Mixture distributions with dynamic weights are an efficient way of modeling loss data characterized by heavy tails. However, maximum likelihood estimation of this family of models is difficult, mostly because of the need to evaluate numerically an intractable normalizing constant. In such a setup, simulation-based estimation methods are an appealing alternative. The approximate maximum likelihood estimation (AMLE) approach is employed. It is a general method that can be applied to mixtures with any component densities, as long as simulation is feasible. The focus is on the dynamic lognormal-generalized Pareto distribution, and the Cram\'er - von Mises distance is used to measure the discrepancy between observed and simulated samples. After deriving the theoretical properties of the estimators, a hybrid procedure is developed, where standard maximum likelihood is first employed to determine the bounds of the uniform priors required as input for AMLE. Simulation experiments and two real-data applications suggest that this approach yields a major improvement with respect to standard maximum likelihood estimation.

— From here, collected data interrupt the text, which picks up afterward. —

Lemma fold_comment_encoder_others (comments : list string) :
  forall enc,
    (forall c, In c comments -> starts_with_encoder c = false) ->
    fold_left comment_encoder comments enc = enc.
Proof.
  induction comments as [| c comments IH]; intros enc H; simpl; [reflexivity |].
  rewrite comment_encoder_other by (apply H; left; reflexivity).
  apply IH. intros c' Hc'. apply H. right. exact Hc'.
Qed.

(** X7. [metadata_callback] keeps, of a Vorbis comment block, the text that
    follows the ten characters "MQAENCODER" of the last comment starting
    with them, the equals sign included; a block without such a comment
    leaves the encoder string as it was. *)
Theorem metadata_callback_encoder (d : Decoder) (before after : list string)
        (v : string) :
  (forall c, In c after -> starts_with_encoder c = false) ->
  mqa_encoder
    (metadata_callback
       (VorbisComment (before ++ comment_text ("MQAENCODER"%string, v) :: after)) d)
  = ("=" ++ v)%string /\
  mqa_encoder (metadata_callback (VorbisComment after) d) = mqa_encoder d.
Proof.
  intros Hafter. simpl. split.
  - rewrite fold_left_app. simpl. rewrite comment_encoder_tag.
    apply fold_comment_encoder_others. exact Hafter.
  - apply fold_comment_encoder_others. exact Hafter.
Qed.

Lemma metadata_callback_encoder_witness :
  mqa_encoder
    (metadata_callback
       (VorbisComment (["TITLE=x"; "MQAENCODER=old"]%string
                         ++ comment_text ("MQAENCODER"%string, MQAENCODER_value)
                         :: ["ARTIST=y"%string]))
       new_decoder)
  = ("=" ++ MQAENCODER_value)%string.
Proof.
  apply (metadata_callback_encoder new_decoder ["TITLE=x"; "MQAENCODER=old"]%string
                                   ["ARTIST=y"%string] MQAENCODER_value).
  intros c [<- | []]. reflexivity.
Defined.

(** * Further properties of the driver *)

(** ** Relations kept by every step of the driver *)

Section Respects.

Variable cfg : Config.
Variable env : Env.
Variable R : State -> State -> Prop.
Variable writable : string -> Prop.

Hypothesis R_refl : forall s, R s s.
Hypothesis R_trans : forall s1 s2 s3, R s1 s2 -> R s2 s3 -> R s1 s3.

翻译:基于Cramér-von Mises距离的近似最大似然算法的无监督混合估计
翻译后的摘要:
混合分布与动态权重是建模重尾损失数据的有效方法。然而,这种模型族的最大似然估计很难,主要是因为需要数值地评估无法计算的归一化常数。在这种情况下,基于仿真的估计方法成为一种有吸引力的替代方案。本文采用近似最大似然估计方法,它是一种通用方法,可以应用于任何组成分布的混合分布,只要仿真可行。重点介绍了动态对数正态广义Pareto分布,并使用Cramér-von Mises距离来度量观测样本和仿真样本之间的差异。在推导出评估器的理论性质之后,我们开发了一种混合过程,首先采用标准最大似然方法确定AMLE所需的均匀先验的边界。仿真实验证明,这种方法相对于标准的最大似然估计方法显著提高了估计精度。